(dissenting).
¶ 30. The majority concludes neither the Fourth Amendment nor the Wisconsin Constitution recognizes an expectation of privacy in bank records and therefore suppression of the State's unlawfully obtained bank records and tainted evidence is not an available remedy in a criminal proceeding. Because I would hold people have a constitutional right *403under the Wisconsin Constitution against unlawful searches and seizures of their bank records, I respectfully dissent.
¶ 31. Wisconsin Const. Art. I, § 11, provides:
The right of the people to be secure in their persons, houses, papers, and effects against unreasonable searches and seizures shall not be violated; and no warrant shall issue but upon probable cause, supported by oath or affirmation, and particularly describing the place to be searched and the persons or things to be seized. (Emphasis added).
Here, the State concedes that it obtained Michelle Popenhagen's bank records in violation of Wis. Stat. § 968.135. It admits it did not even attempt to comply with the probable cause requirement. Section 968.135 provides:
Upon the request of the attorney general or a district attorney and upon a showing of probable cause under s. 968.12, a court shall issue a subpoena requiring the production of documents, as specified in s. 968.13(2). The documents shall be returnable to the court which issued the subpoena. Motions to the court, including, but not limited to, motions to quash or limit the subpoena, shall be addressed to the court which issued the subpoena. Any person who unlawfully refuses to produce the documents may be compelled to do so as provided in ch. 785. This section does not limit or affect any other subpoena authority provided by law. (Emphasis added.)
¶ 32. The issue in this case centers on whether people have a reasonable expectation of privacy in their bank records. In my opinion they do. The right to be secure in one's papers has been applied to a person's private papers since 1886. Boyd v. United States, 116 U.S. 616, 621 (1886).

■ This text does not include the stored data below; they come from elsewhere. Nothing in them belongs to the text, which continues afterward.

Lemma per_page_members (pages : list string) :
  forall start per_page,
    Forall2 (page_gives split_text source_name) (enumerate_from start pages)
      per_page ->
    forall d,
      In d (List.concat per_page)
      <-> exists i text chunks ci chunk,
            nth_error pages i = Some text
            /\ strip text <> EmptyString
            /\ split_text (strip text) = Return chunks
            /\ nth_error chunks ci = Some chunk
            /\ d = chunk_document source_name (start + i) ci chunk.
Proof.
  induction pages as [|text pages IH]; intros start per_page Hall d;
    simpl in Hall; inversion Hall as [|page pd pages' rest Hpage Hrest];
    subst; simpl.
  - split; [intros [] | intros [[|i] [t [c [ci [ch [H _]]]]]]; discriminate].
  - rewrite in_app_iff, (IH _ _ Hrest); split.
    + intros [Hin | [i [t [chunks [ci [chunk [Hi [Ht [Hs [Hci ->]]]]]]]]]].
      * destruct Hpage as [[_ ->] | [Ht [chunks [Hs ->]]]]; [destruct Hin|].
        apply in_page_docs in Hin; destruct Hin as [ci [chunk [Hci ->]]].
        exists 0%nat, text, chunks, ci, chunk; simpl in *.
        rewrite Nat.add_0_r; repeat split; assumption.
      * exists (S i), t, chunks, ci, chunk; simpl.
        rewrite Nat.add_succ_r; repeat split; assumption.
    + intros [[|i] [t [chunks [ci [chunk [Hi [Ht [Hs [Hci ->]]]]]]]]];
        simpl in Hi.
      * injection Hi as <-; left.
        destruct Hpage as [[Hblank _] | [_ [chunks' [Hs' ->]]]];
          simpl in *; [contradiction|].
        assert (chunks' = chunks) by congruence; subst chunks'.
        rewrite Nat.add_0_r; apply in_page_docs; exists ci, chunk; now split.
      * right; exists i, t, chunks, ci, chunk.
        rewrite Nat.add_succ_r; repeat split; assumption.
Qed.

Lemma per_page_sorted (pages : list string) :
  forall start per_page,
    Forall2 (page_gives split_text source_name) (enumerate_from start pages)
      per_page ->
    StronglySorted position_lt (List.concat per_page).
Proof.
  induction pages as [|text pages IH]; intros start per_page Hall;
    simpl in Hall; inversion Hall as [|page pd pages' rest Hpage Hrest];
    subst; simpl; [constructor|].
  apply StronglySorted_app; [|now apply (IH (S start))|].
  - destruct Hpage as [[_ ->] | [_ [chunks [_ ->]]]];
      [constructor | apply page_docs_sorted].
  - intros x y Hx Hy.
    apply (per_page_members _ _ _ Hrest) in Hy.
    destruct Hy as [i [t [chunks [ci [chunk [_ [_ [_ [_ ->]]]]]]]]].
    destruct Hpage as [[_ ->] | [_ [chunks' [_ ->]]]]; [destruct Hx|].
    apply in_page_docs in Hx; destruct Hx as [ci' [chunk' [_ ->]]].
    apply position_lt_chunk; simpl; lia.
Qed.

End Loop.
End ExtractFacts.


Lemma StronglySorted_nth {A : Type} (R : A -> A -> Prop) (l : list A) :
  StronglySorted R l ->
  forall i j x y,
    (i < j)%nat -> nth_error l i = Some x -> nth_error l j = Some y ->
    R x y.
Proof.
  induction 1 as [|a l Hsorted IH Ha]; intros i j x y Hij Hi Hj.
  - destruct i; discriminate.
  - destruct j as [|j]; [lia|]; simpl in Hj.
    destruct i as [|i]; simpl in Hi.
    + injection Hi as <-.
      rewrite Forall_forall in Ha; apply Ha; now apply nth_error_In in Hj.
    + apply (IH i j); [lia | assumption | assumption].
Qed.

Lemma position_lt_differs (d1 d2 : Document) :
  AppStreamlit.position_lt d1 d2 ->
  py_get "page" (metadata d1) = py_get "page" (metadata d2) ->
  py_get "chunk" (metadata d1) = py_get "chunk" (metadata d2) ->
  False.
Proof.
  unfold AppStreamlit.position_lt; intros Hlt Hpage Hchunk.
  rewrite <- Hpage, <- Hchunk in Hlt.
  destruct (py_get "page" (metadata d1)); try contradiction.
  destruct (py_get "chunk" (metadata d1)); try contradiction.
  lia.
Qed.



(** X24: the documents come in reading order, by page and then by chunk
    within the page; so no two of them have the same page and chunk
    numbers. *)
Theorem extract_pdf_reading_order (tools : AppStreamlit.PdfTools)
  (pdf_bytes : list Byte.byte) (source_name : string)
  (chunk_size chunk_overlap : Z) (docs : list Document) :
  AppStreamlit.extract_pdf_to_chunked_docs tools pdf_bytes source_name
    chunk_size chunk_overlap
  = Return docs ->
  StronglySorted AppStreamlit.position_lt docs
  /\ forall i j d1 d2,
       nth_error docs i = Some d1 -> nth_error docs j = Some d2 ->
       py_get "page" (metadata d1) = py_get "page" (metadata d2) ->
       py_get "chunk" (metadata d1) = py_get "chunk" (metadata d2) ->
       i = j.
Proof.
  unfold AppStreamlit.extract_pdf_to_chunked_docs.
  destruct (AppStreamlit.RecursiveCharacterTextSplitter tools chunk_size
              chunk_overlap) as [split_text|e]; [|discriminate].
  destruct (AppStreamlit.fitz_open tools pdf_bytes) as [pdf|e];
    [|discriminate].
  cbn [bind]; intros Hrun.
  apply ExtractFacts.extract_loop_inv in Hrun.
  destruct Hrun as [per_page [-> Hall]]; cbn [app].
  assert (Hsorted : StronglySorted AppStreamlit.position_lt
                      (List.concat per_page))
    by (apply (ExtractFacts.per_page_sorted split_text source_name pdf 0);
        exact Hall).
  split; [exact Hsorted|].
  intros i j d1 d2 Hi Hj Hpage Hchunk.
  destruct (Nat.lt_total i j) as [Hlt | [Heq | Hgt]]; [|exact Heq|]; exfalso.
  - apply (position_lt_differs d1 d2); try assumption.
    exact (StronglySorted_nth _ _ Hsorted i j d1 d2 Hlt Hi Hj).
  - apply (position_lt_differs d2 d1); try (symmetry; assumption).
    exact (StronglySorted_nth _ _ Hsorted j i d2 d1 Hgt Hj Hi).
Qed.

*404¶ 33. I recognize that in United States v. Miller, 425 U.S. 435, 442 (1976), the United States Supreme Court held there was no legitimate expectation of privacy under the Fourth Amendment in bank records. However, since Miller, which has been criticized in many academic circles, both Congress and the Wisconsin Legislature responded with legislation strengthening a customer's legitimate right to privacy in bank records. I will confine myself to Wisconsin's legislative response, as I apply only our Wisconsin Constitution and state laws.
¶ 34. It has been recognized and established for some time that it is the prerogative of Wisconsin to afford greater protection to a person's liberties within the boundaries of its constitution and laws. State v. Doe, 78 Wis. 2d 161, 171, 254 N.W.2d 210 (1977). The State does not dispute this.
¶ 35. Thus, we first have our Wisconsin Constitution protecting our citizens' right to their papers and effects from unreasonable seizure without a search warrant establishing probable cause. The legitimate expectation of privacy to a person's bank records was reinforced by our legislature in 1979 when it created Wis. Stat. § 968.135, which protects a customer's right to documents such as bank records from subpoenas unless the attorney general or district attorney shows the same probable cause as required in search warrants.
¶ 36. It is noteworthy this statute is included in Wis. Stat. ch. 968, our procedural statute for commencement of criminal proceedings, and follows Wis. Stat. § 968.12, which lists the requirements for a search warrant. Importantly, it is not under a general civil procedure for obtaining a citizen's private bank records. Nor is this a situation where a nongovernmental agency *405acquired the bank records. Wisconsin Stat. § 968.135, in my opinion, establishes our citizens' reasonable expectation of privacy in bank records in the context of criminal proceedings.
¶ 37. The State's argument that Wis. Stat. § 968.135 does not include a provision stating that suppression is a sanction for unlawfully subpoenaed bank records is unpersuasive. Interestingly, when one looks at the legislative requirements for a search warrant, the sanction of suppression, or any other sanction for that matter, is not specifically stated. That sanction arises from our constitutional right to be free from unreasonable searches and seizures.
¶ 38. Therefore, in my opinion, people have a legitimate expectation of privacy in their bank records and when the attorney general or district attorney fails to show probable cause for the subpoena, not only must the subpoena be quashed or limited, but the records and evidence obtained unlawfully must not be used in any criminal proceedings. It is no different from the attorney general or district attorney obtaining a search warrant without establishing probable cause. When the State unlawfully obtains a search warrant or, as in this case, unlawfully obtains subpoenaed bank records, the evidence must be suppressed so that it is not used in the criminal proceeding.
¶ 39. Finally, this case involves the flagrant violation of Wis. Stat. § 968.135. No attempt was made to comply with the statute, nor has any explanation been offered for the abuse of this process. Yet the State wants us to ignore the statute and allow evidence resulting from its unlawful seizure to be used in a criminal proceeding. I am not persuaded. The only appropriate *406remedy in this criminal proceeding is the exclusion of the records and tainted evidence, as the trial court correctly concluded. Accordingly, I respectfully dissent.